Tell HN: Unfuddle (svn hosting) has bad password security - geuis

I was poking at Unfuddle (http://unfuddle.com) and forgot my password. I reset it, and in the email that was sent to me was a randomly generated password along with my username for their site, which is entirely different than my email address.<p>So, I logged back in and changed the password manually. I then signed out and did the lost password request again. Another email was sent, this time containing an entirely different randomly generated password.<p>This is almost as bad as Unfuddle storing my password in plaintext (which they may be doing anyway). Under no circumstances should your service ever just generate a new password and send it in the email.<p>There's are a few ways this is really bad.<p>1) The password reset request completely wipes out your old password.<p>2) I can reset the password of <i>anyone</i> who I know has an account on Unfuddle, simply by knowing their email address.<p>3) If I gain access to their email address, I now have 1-click access to their source code repo hosted at Unfuddle.<p>4) I can easily perform a denial of service request against an account(s) by writing a script that periodically submits the reset link for a given email address.

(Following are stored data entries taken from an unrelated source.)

(* ===== verification/DiskSmart.v ===== *)
(** SATA and SAS drives (src/agent/src/modules/disk_smart.rs): the checks made on
    one smartctl report, and the drive enumeration.

    The report is the parsed JSON of [smartctl -a -j]; [ToolJson] runs and parses
    it. *)
From S2P Require Import Prelude Text Schema Tracker Channels Bus Runtime Host.
From stdpp Require Import sorting.

Local Open Scope string_scope.
Local Open Scope Z_scope.

(** src/agent/src/modules/disk_smart.rs:92-106 (AtaAttr and AttrRaw). *)
Record AtaAttr : Type := mkAttr {
  attr_id : Z;
  attr_name : string;
  attr_raw_value : Z;
  attr_raw_string : string;
  when_failed : option string
}.

(** src/agent/src/modules/disk_smart.rs:78-107 (SmartReport and its blocks). *)
Record SmartReport : Type := mkReport {
  smart_status : option (option bool);
  temperature : option (option Z);
  ata_smart_attributes : option (option (list AtaAttr));
  model_name : option string;
  device_type : option (option string)
}.

(** src/agent/src/modules/disk_smart.rs:64-64 (the name filter of enumerate). *)
Definition is_disk_name (n : string) : bool :=
  (starts_with "sd" n || starts_with "hd" n) && negb (contains "boot" n).

(** src/agent/src/modules/disk_smart.rs:58-76 (enumerate), on the names in
    /sys/block and the test that a device node exists. *)
Definition enumerate_disks (names : list string) (exists_ : string -> bool) : list string :=
  List.filter exists_
    (map (fun n => "/dev/" +:+ n)
       (merge_sort (fun a b => Is_true (String.leb a b)) (List.filter is_disk_name names))).

Section disk_smart.
Context (host : HostId).

(** src/agent/src/modules/disk_smart.rs:126-146 (the overall check of poll_one). *)
Definition check_overall (dev model : string) (r : SmartReport) : list Action :=
  match smart_status r with
  | Some (Some false) =>
      [ActObserve
        (new_alert host cat.DISK_SMART "smart_overall" Critical
         |> with_device dev |> with_device_model model
         |> with_value "FAILED" |> with_threshold "PASSED"
         |> with_title "SMART overall health FAILED"
         |> with_message ("Drive " +:+ dev +:+ " (" +:+ model
              +:+ ") reports SMART overall health FAILED. Replace this drive ASAP."))]
  | _ => []
  end.

(** src/agent/src/modules/disk_smart.rs:152-158 (interesting). *)
Definition interesting (a : AtaAttr) : bool :=
  (attr_id a =? 5) || (attr_id a =? 197) || (attr_id a =? 198) || (attr_id a =? 187).

(** src/agent/src/modules/disk_smart.rs:159-159 (failing). *)
Definition failing (a : AtaAttr) : bool :=
  bool_decide (default "-" (when_failed a) <> "-").

(** src/agent/src/modules/disk_smart.rs:151-180 (one attribute of poll_one). *)
Definition check_attr (dev model : string) (a : AtaAttr) : list Action :=
  if interesting a && (0 <? attr_raw_value a) || failing a then
    [ActObserve
      (new_alert host cat.DISK_SMART ("attr_" +:+ to_lowercase (attr_name a))
         (if failing a then Critical else Warning)
       |> with_device dev |> with_device_model model
       |> with_value (show (attr_raw_value a))
       |> with_title ("SMART attribute " +:+ attr_name a +:+ " non-zero")
       |> with_message ("Drive " +:+ dev +:+ " (" +:+ model +:+ ") attribute "
            +:+ attr_name a +:+ " = " +:+ show (attr_raw_value a)
            +:+ (if failing a then " (FAILING_NOW)" else "") +:+ "."))]
  else [].

(** src/agent/src/modules/disk_smart.rs:109-199 (poll_one, on the parsed report);
    nothing is ever resolved. *)
Definition smart_poll_one (dev : string) (r : SmartReport) : list Action :=
  let model := default "unknown" (model_name r) in
  (check_overall dev model r
   ++ concat (map (check_attr dev model)
        (default [] (mjoin (ata_smart_attributes r)))))%list.

(** src/agent/src/modules/disk_smart.rs:47-52 (one tick of spawn); a drive whose
    report cannot be read is skipped. *)
Definition smart_tick (drives : list (string * option SmartReport)) : list Action :=
  concat (map (fun d => match snd d with
                        | Some r => smart_poll_one (fst d) r
                        | None => []
                        end) drives).

(** The table of a report. *)
Definition attrs_of (r : SmartReport) : list AtaAttr :=
  default [] (mjoin (ata_smart_attributes r)).

(** What an attribute is reported as. *)
Definition attr_report (a : AtaAttr) : option (string * Severity) :=
  let metric := "attr_" +:+ to_lowercase (attr_name a) in
  if decide (is_Some (when_failed a) /\ when_failed a <> Some "-") then Some (metric, Critical)
  else if decide (attr_id a ∈ [5; 187; 197; 198] /\ 0 < attr_raw_value a)
       then Some (metric, Warning) else None.

Lemma failing_spec a :
  failing a = bool_decide (is_Some (when_failed a) /\ when_failed a <> Some "-").
Proof.
  unfold failing. apply bool_decide_ext. destruct (when_failed a) as [w|]; simpl.
  - split; [intros Hw; split; [done|congruence]|intros [_ Hw]; congruence].
  - split; [done|]. by intros [[? ?] _].
Qed.

Lemma interesting_spec a : interesting a = bool_decide (attr_id a ∈ [5; 187; 197; 198]).
Proof.
  unfold interesting. destruct (bool_decide_reflect (attr_id a ∈ [5; 187; 197; 198])) as [Hin|Hn].
  - repeat (apply elem_of_cons in Hin as [->|Hin]; [done|]). by apply elem_of_nil in Hin.
  - rewrite !not_elem_of_cons in Hn. destruct Hn as (H1 & H2 & H3 & H4 & _).
    by rewrite !(proj2 (Z.eqb_neq _ _)).
Qed.

Lemma check_attr_observed dev model a :
  observed (check_attr dev model a) = option_list (attr_report a).
Proof.
  unfold check_attr, attr_report. rewrite interesting_spec, failing_spec.
  destruct (decide (is_Some _ /\ _)) as [Hf|Hf].
  - rewrite (bool_decide_eq_true_2 _ Hf), orb_true_r. done.
  - rewrite (bool_decide_eq_false_2 _ Hf), orb_false_r.
    destruct (decide (_ /\ _)) as [[Hi Hr]|Hn].
    + rewrite (bool_decide_eq_true_2 _ Hi), (proj2 (Z.ltb_lt _ _) Hr). done.
    + destruct (bool_decide_reflect (attr_id a ∈ [5; 187; 197; 198])); [|done].
      destruct (Z.ltb_spec 0 (attr_raw_value a)); [tauto|done].
Qed.

Lemma concat_option_list {A B} (f : A -> option B) (l : list A) :
  concat (map (fun x => option_list (f x)) l) = omap f l.
Proof.
  induction l as [|x l IH]; [done|]. simpl. rewrite IH. by destruct (f x).
Qed.

(** The SMART checks.  A poll reports the overall status exactly when the
    drive says it failed, and each attribute that is one of the four counters
    with a non-zero raw value, or whose when_failed is present and not a dash,
    in the order of the table and critical exactly in the second case.  The
    value smartctl gives for an attribute that never failed is the empty string,
    so on such a report every attribute of a healthy drive is reported, as
    critical. *)
Theorem smart_poll_reports (dev : string) (r : SmartReport) :
  observed (smart_poll_one dev r)
  = ((if decide (smart_status r = Some (Some false)) then [("smart_overall", Critical)] else [])
     ++ omap attr_report (attrs_of r))%list
  /\ (Forall (fun a => when_failed a = Some "") (attrs_of r) ->
      smart_status r = Some (Some true) ->
      observed (smart_poll_one dev r)
      = map (fun a => ("attr_" +:+ to_lowercase (attr_name a), Critical)) (attrs_of r)).
Proof.
  assert (Hmain : observed (smart_poll_one dev r)
    = ((if decide (smart_status r = Some (Some false)) then [("smart_overall", Critical)] else [])
       ++ omap attr_report (attrs_of r))%list).
  { unfold smart_poll_one. rewrite observed_app, observed_concat_map.
    rewrite (map_ext _ _ (check_attr_observed dev _)), concat_option_list. f_equal.
    unfold check_overall. destruct (smart_status r) as [[[]|]|]; done. }
  split; [done|]. intros Ha Hs. rewrite Hmain, Hs. simpl.
  clear Hmain. induction Ha as [|a l Hw Hl IH]; [done|]. simpl. unfold attr_report at 1. rewrite Hw.
  rewrite decide_True by (split; [by eexists|done]). simpl. f_equal. exact IH.
Qed.

End disk_smart.

(** A healthy drive, its two attributes never failed and both zero. *)
Definition healthy_report : SmartReport :=
  mkReport (Some (Some true)) None
    (Some (Some [mkAttr 5 "Reallocated_Sector_Ct" 0 "0" (Some "");
                 mkAttr 9 "Power_On_Hours" 12000 "12000" (Some "")])) (Some "ST4000") None.

Lemma smart_poll_reports_witness :
  observed (smart_poll_one (mkHostId "h" "hid" "10.0.0.1") "/dev/sda" healthy_report)
  = [("attr_reallocated_sector_ct", Critical); ("attr_power_on_hours", Critical)].
Proof.
  etransitivity.
  - apply (proj2 (smart_poll_reports (mkHostId "h" "hid" "10.0.0.1") "/dev/sda" healthy_report)).
    + repeat constructor.
    + reflexivity.
  - vm_compute. reflexivity.
Defined.
(* ===== verification/StorageController.v ===== *)
(** Storage controllers (src/agent/src/modules/storage_controller.rs): kernel
    lockup messages, and the enumeration that notices a controller that went away
    or reports a bad status. *)
From S2P Require Import Prelude Text Utf8 Schema Tracker Channels Bus Runtime Host.
From S2P Require Import Command VendorDetect Json Regex Kmsg.

Local Open Scope string_scope.
Local Open Scope Z_scope.

(** src/agent/src/modules/storage_controller.rs:37-45 (ControllerView). *)
Record ControllerView : Type := mkView {
  v_slot : string;
  v_model : string;
  v_status : string;
  v_pci_bdf : string;
  v_attached_disks : list string
}.
Definition ControllerView_default : ControllerView := mkView "" "" "" "" [].

(** src/agent/src/modules/storage_controller.rs:78-83 (the patterns of kmsg_tailer). *)
Definition lockup_pat : string :=
  "(?i)(hpsa|smartpqi).*(controller\s+(lockup\s+detected|(?:is\s+)?offline)|no\s+controller\s+heartbeat|hard\s+reset|fatal\s+error|reason\s+code\s+0x)".
Definition reset_pat : string := "(?i)(scsi|hpsa|smartpqi).*(resetting host|abort)\b".

(** src/agent/src/modules/storage_controller.rs:235-236 (the patterns of
    enumerate_hpe). *)
Definition slot_pat : string := "in Slot ([\dA-Za-z\-]+)".
Definition model_pat : string := "^(.*?)\s+in Slot".

(** src/agent/src/modules/storage_controller.rs:291-291 (the pattern of
    enumerate_perccli). *)
Definition count_pat : string := "Controller Count\s*=\s*(\d+)".

Section storage_controller.
Context `{RegexEngine} `{HashOrder}.
Context (host : HostId).

(** * Kernel lines *)

(** src/agent/src/modules/storage_controller.rs:88-104 (what a kernel line gives); a
    reset is only logged. *)
Definition lockup_line (lockup_re : Regex) (t : string) : list Action :=
  if is_match lockup_re t then
    [ActObserve
      (new_alert host cat.STORAGE_CONTROLLER "controller_lockup_kmsg" Critical
       |> with_title "Storage controller lockup (kernel)"
       |> with_message ("Kernel logged a SmartArray controller lockup: " +:+ dq +:+ t +:+ dq
            +:+ ". Disks behind this controller will be unreachable; Ceph OSDs on those disks will go down. Issue a hot-reset (`echo 1 > /sys/class/scsi_host/hostX/eh_deadline`) or schedule a power cycle.")
       |> raw_kv "kmsg" (VString t))]
  else [].

(** src/agent/src/modules/storage_controller.rs:85-116 (the loop of kmsg_tailer);
    [None] ends it. *)
Definition lockup_step (lockup_re : Regex) (r : BRecv KmsgLine) : option (list Action) :=
  match r with
  | BOk line => Some (lockup_line lockup_re (k_text line))
  | BLagged _ => Some []
  | BClosed => None
  end.

(** * Enumeration *)

(** The scan of the ssacli output. *)
Record HpeScan : Type := mkScan {
  sc_out : gmap string ControllerView;
  sc_slot : option string;
  sc_model : string;
  sc_status : string
}.

Definition hpe_view (slot model status : string) : ControllerView :=
  mkView slot model status "" [].

Definition flush (s : HpeScan) : HpeScan :=
  match sc_slot s with
  | Some slot =>
      mkScan (<[slot := hpe_view slot (sc_model s) (sc_status s)]> (sc_out s)) None "" ""
  | None => s
  end.

(** src/agent/src/modules/storage_controller.rs:240-265 (the line loop of
    enumerate_hpe). *)
Definition hpe_line (slot_re model_re : Regex) (s : HpeScan) (raw : string) : HpeScan :=
  let line := trim raw in
  if is_empty line then s
  else if contains "in Slot" line then
    let s1 := flush s in
    let slot := match captures slot_re line with
                | Some c => Some (grp 1 c)
                | None => sc_slot s1
                end in
    let model := match captures model_re line with
                 | Some c => grp 1 c
                 | None => sc_model s1
                 end in
    mkScan (sc_out s1) slot model (sc_status s1)
  else
    match strip_prefix "Controller Status:" line with
    | Some rest => mkScan (sc_out s) (sc_slot s) (sc_model s) (trim rest)
    | None => s
    end.

(** src/agent/src/modules/storage_controller.rs:230-278 (enumerate_hpe, on the
    text of ssacli). *)
Definition parse_hpe (slot_re model_re : Regex) (text : string) :
    gmap string ControllerView :=
  sc_out (flush (foldl (hpe_line slot_re model_re) (mkScan ∅ None "" "") (lines text))).

Record CtrlRes : Type := mkCtrlRes {
  slot_re : Regex; model_re : Regex; count_re : Regex
}.

(** The [unwrap]s: [None] is a panic. *)
Definition ctrl_compile : option CtrlRes :=
  a ← re_new slot_pat; b ← re_new model_pat; c ← re_new count_pat;
  Some (mkCtrlRes a b c).

Section enumerate.
Context (re : CtrlRes) (machine : list string -> Process).

(** src/agent/src/modules/storage_controller.rs:224-279 (enumerate_hpe); [None] is
    an error. *)
Definition enumerate_hpe : option (gmap string ControllerView) :=
  o ← run machine "ssacli" ["ctrl"; "all"; "show"; "status"] TIMEOUT_STORAGE;
  if o_success o
  then Some (parse_hpe (slot_re re) (model_re re) (from_utf8_lossy (o_stdout o)))
  else Some ∅.

(** src/agent/src/modules/storage_controller.rs:302-321 (the view of one PERC
    controller). *)
Definition perc_view (i body : string) : ControllerView :=
  mkView i (default "PERC" (find_map (strip_prefix "Product Name = ") (lines body)))
    (default "Unknown" (find_map (strip_prefix "Controller Status = ") (lines body))) "" [].

(** src/agent/src/modules/storage_controller.rs:297-322 (the loop over the PERC
    controllers); [None] is the early return of an error. *)
Fixpoint perc_loop (ids : list Z) (out : gmap string ControllerView) :
    option (gmap string ControllerView) :=
  match ids with
  | [] => Some out
  | i :: ids' =>
      oo ← run machine "perccli64" ["/c" +:+ show i; "show"; "all"] TIMEOUT_STORAGE;
      if o_success oo
      then perc_loop ids'
             (<[show i := perc_view (show i) (from_utf8_lossy (o_stdout oo))]> out)
      else perc_loop ids' out
  end.

(** src/agent/src/modules/storage_controller.rs:281-328 (enumerate_perccli and
    enumerate_storcli). *)
Definition enumerate_perccli : option (gmap string ControllerView) :=
  match run machine "perccli64" ["show"; "ctrlcount"] TIMEOUT_STORAGE with
  | None => Some ∅
  | Some o =>
      if o_success o then
        let count := default 0
          (c ← captures (count_re re) (from_utf8_lossy (o_stdout o));
           parse_unsigned Int.u64_max (grp 1 c)) in
        perc_loop (seqZ 0 count) ∅
      else Some ∅
  end.
Definition enumerate_storcli : option (gmap string ControllerView) := enumerate_perccli.

(** src/agent/src/modules/storage_controller.rs:204-222 (enumerate). *)
Definition enumerate (vendor : VendorProfile) : gmap string ControllerView :=
  let out1 := if has_ssacli vendor then default ∅ enumerate_hpe else ∅ in
  let out2 := if has_perccli vendor then default ∅ enumerate_perccli ∪ out1 else out1 in
  if has_storcli vendor && bool_decide (out2 = ∅)
  then default ∅ enumerate_storcli ∪ out2 else out2.

End enumerate.

(** * The poll loop *)

(** src/agent/src/modules/storage_controller.rs:141-166 (the controller_lockup
    alert). *)
Definition lockup_builder (last : gmap string ControllerView) (slot : string) :
    AlertBuilder :=
  let prev := default ControllerView_default (last !! slot) in
  let disks := match v_attached_disks prev with
               | [] => "unknown"
               | l => join ", " l
               end in
  new_alert host cat.STORAGE_CONTROLLER "controller_lockup" Critical
  |> with_device ("slot=" +:+ slot)
  |> with_device_model (v_model prev)
  |> with_title "Storage controller no longer enumerable"
  |> with_message ("Controller in slot " +:+ slot +:+ " (" +:+ v_model prev
       +:+ ") disappeared from enumeration. Disks lost: " +:+ disks
       +:+ ". This typically means the controller is wedged. Disks will return only after a controller reset or power cycle.")
  |> raw_kv "slot" (VString slot)
  |> raw_kv "attached_disks" (VArray (map VString (v_attached_disks prev)))
  |> raw_kv "pci_bdf" (VString (v_pci_bdf prev)).

(** src/agent/src/modules/storage_controller.rs:176-193 (the controller_status
    alert). *)
Definition status_builder (slot : string) (ctrl : ControllerView) : AlertBuilder :=
  new_alert host cat.STORAGE_CONTROLLER "controller_status" Critical
  |> with_device ("slot=" +:+ slot)
  |> with_device_model (v_model ctrl)
  |> with_value (v_status ctrl)
  |> with_threshold "OK"
  |> with_title "Storage controller reporting unhealthy status"
  |> with_message ("Controller in slot " +:+ slot +:+ " (" +:+ v_model ctrl
       +:+ ") status = '" +:+ v_status ctrl
       +:+ "'. Inspect `ssacli ctrl all show config` (HPE) or `perccli64 /c0 show all` (Dell) for details.").

(** src/agent/src/modules/storage_controller.rs:174-174 (ok). *)
Definition status_ok (c : ControllerView) : bool :=
  eq_ignore_ascii_case (v_status c) "ok" || is_empty (v_status c).

(** src/agent/src/modules/storage_controller.rs:130-201 (the loop body of
    poll_loop). *)
Definition poll_view (view last : gmap string ControllerView) :
    gmap string ControllerView * list Action :=
  if decide (view = ∅) then (last, [])
  else
    (view,
     (map (fun slot => ActObserve (lockup_builder last slot)) (key_difference last view)
      ++ omap (fun kc : string * ControllerView =>
                 if status_ok kc.2 then None
                 else Some (ActObserve (status_builder kc.1 kc.2))) (hash_iter view))%list).

(** The state after a run of ticks. *)
Definition poll_views (views : list (gmap string ControllerView)) :
    gmap string ControllerView :=
  foldl (fun last view => fst (poll_view view last)) ∅ views.

(** The last enumeration that saw a controller. *)
Fixpoint last_seen_view (views : list (gmap string ControllerView)) :
    gmap string ControllerView :=
  match views with
  | [] => ∅
  | v :: vs => let later := last_seen_view vs in
               if decide (later = ∅) then v else later
  end.

Lemma last_seen_view_snoc views v :
  last_seen_view (views ++ [v])%list = if decide (v = ∅) then last_seen_view views else v.
Proof.
  induction views as [|u views IH]; simpl.
  - decide_all; congruence.
  - rewrite IH. destruct (decide (v = ∅)); [done|]. by destruct (decide (v = ∅)).
Qed.

Lemma poll_views_spec views : poll_views views = last_seen_view views.
Proof.
  induction views as [|v views IH] using rev_ind; [done|].
  unfold poll_views in *. rewrite foldl_app, last_seen_view_snoc. simpl.
  rewrite IH. unfold poll_view. by destruct (decide (v = ∅)).
Qed.

(** C38: a lost controller is reported, unless it was the last one.  After any run
    of enumerations, the next one that sees at least one controller reports a
    lockup for exactly the slots of the last enumeration that saw any which it no
    longer sees, each once, and a bad status for exactly the controllers whose
    status is neither empty nor OK in any case; an enumeration that sees no
    controller, as when the only one of the host disappears, reports nothing and
    changes nothing. *)
Theorem controller_loss_exact (views : list (gmap string ControllerView))
    (view : gmap string ControllerView) :
  let last := last_seen_view views in
  let r := poll_view view (poll_views views) in
  (view <> ∅ ->
     (exists lost bad,
        snd r = (map (fun s => ActObserve (lockup_builder last s)) lost
                 ++ map (fun sc => ActObserve (status_builder sc.1 sc.2)) bad)%list
        /\ NoDup lost /\ NoDup bad
        /\ (forall s, s ∈ lost <-> is_Some (last !! s) /\ view !! s = None)
        /\ (forall s c, (s, c) ∈ bad <-> view !! s = Some c /\ status_ok c = false)))
  /\ (view = ∅ -> r = (last, [])).
Proof.
  simpl. rewrite poll_views_spec. unfold poll_view.
  destruct (decide (view = ∅)) as [->|Hne]; split; try done.
  intros _. exists (key_difference (last_seen_view views) view),
    (filter (fun kc => status_ok kc.2 = false) (hash_iter view)).
  split_and!.
  - simpl. f_equal. induction (hash_iter view) as [|kc l IH]; [done|].
    rewrite filter_cons. simpl. destruct (status_ok kc.2); simpl; [done|]. by rewrite <- IH.
  - apply NoDup_key_difference.
  - apply NoDup_filter. rewrite hash_iter_perm. apply NoDup_map_to_list.
  - intros s. apply elem_of_key_difference.
  - intros s c. rewrite list_elem_of_filter, elem_of_hash_iter. simpl. tauto.
Qed.

End storage_controller.

Lemma controller_loss_exact_witness :
  let host := mkHostId "h" "hid" "10.0.0.1" in
  let p408 := mkView "0" "Smart Array P408i-a" "OK" "" [] in
  let e208 := mkView "3" "HPE E208e-p" "Failed" "" [] in
  snd (@poll_view CanonicalOrder host ∅ (@poll_views CanonicalOrder host [{["0" := p408]}])) = []
  /\ exists lost bad,
      snd (@poll_view CanonicalOrder host {["3" := e208]}
             (@poll_views CanonicalOrder host [{["0" := p408]}]))
      = (map (fun s => ActObserve (lockup_builder host {["0" := p408]} s)) lost
         ++ map (fun sc => ActObserve (status_builder host sc.1 sc.2)) bad)%list
      /\ "0" ∈ lost /\ ("3", e208) ∈ bad.
Proof.
  intros host p408 e208. split.
  - pose proof (proj2 (@controller_loss_exact CanonicalOrder host [{["0" := p408]}] ∅) eq_refl)
      as Hr. by rewrite Hr.
  - destruct (proj1 (@controller_loss_exact CanonicalOrder host [{["0" := p408]}]
                {["3" := e208]}) ltac:(by apply map_non_empty_singleton))
      as (lost & bad & Hr & _ & _ & Hl & Hb).
    exists lost, bad. split; [exact Hr|]. split.
    + apply Hl. split; [by eexists|]. by vm_compute.
    + apply Hb. split; [by apply lookup_singleton_eq|]. by vm_compute.
Defined.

While I may not be able to get access to your account, I make it hard for you to get access to it also.<p>If you or your team use Unfuddle, I highly recommend that you stop and look for alternative hosting.
======
dcroswell
I will admit that under this functionality it would, in theory, be possible
for one to grief a user in an Unfuddle account if one knew the correct email
address. I say "in theory" because this has never happened in Unfuddle.

In any case, I am pleased to announce that this is no longer possible. In the
last two days we have completely changed the password recovery process in
Unfuddle. The process looks something like this:

1) User requests to recover his/her password by entering email address in
reset form (just like before) 2) An email is sent containing a secure link to
a password reset form 3) User clicks on link to access the form only if he/she
actually wants to reset the password 4) User enters desired password and
confirms it 5) Password is reset and never sent through email or transmitted
unencrypted.

This takes care of all your points with the exception of #3. As cheald
mentioned below, if someone gains access to your email you are in trouble
anyway. Take some responsibility and use good password sense when protecting
things which are important to you.

Finally, I want to make it clear that we do not store passwords in plain text
and never have. Please confirm such speculations with a service provider
before posting things you don't know in public.

------
cheald
Have you confirmed that performing the password reset request invalidates the
current password? The way I've seen this done is to have two password fields -
one for the normal password, one for temporary passwords. Issuing a reset
won't lock out the "normal" password until you log in and change it.

If someone gains access to your email, it's game over anyway.

------
Khao
Have you tried talking to the guys at Unfuddle about this issue? Everytime I
find something wrong with a website or a service I use I first try to discuss
it with them before going public about it. They might really love your comment
and fix this problem very quickly if their developer can do it.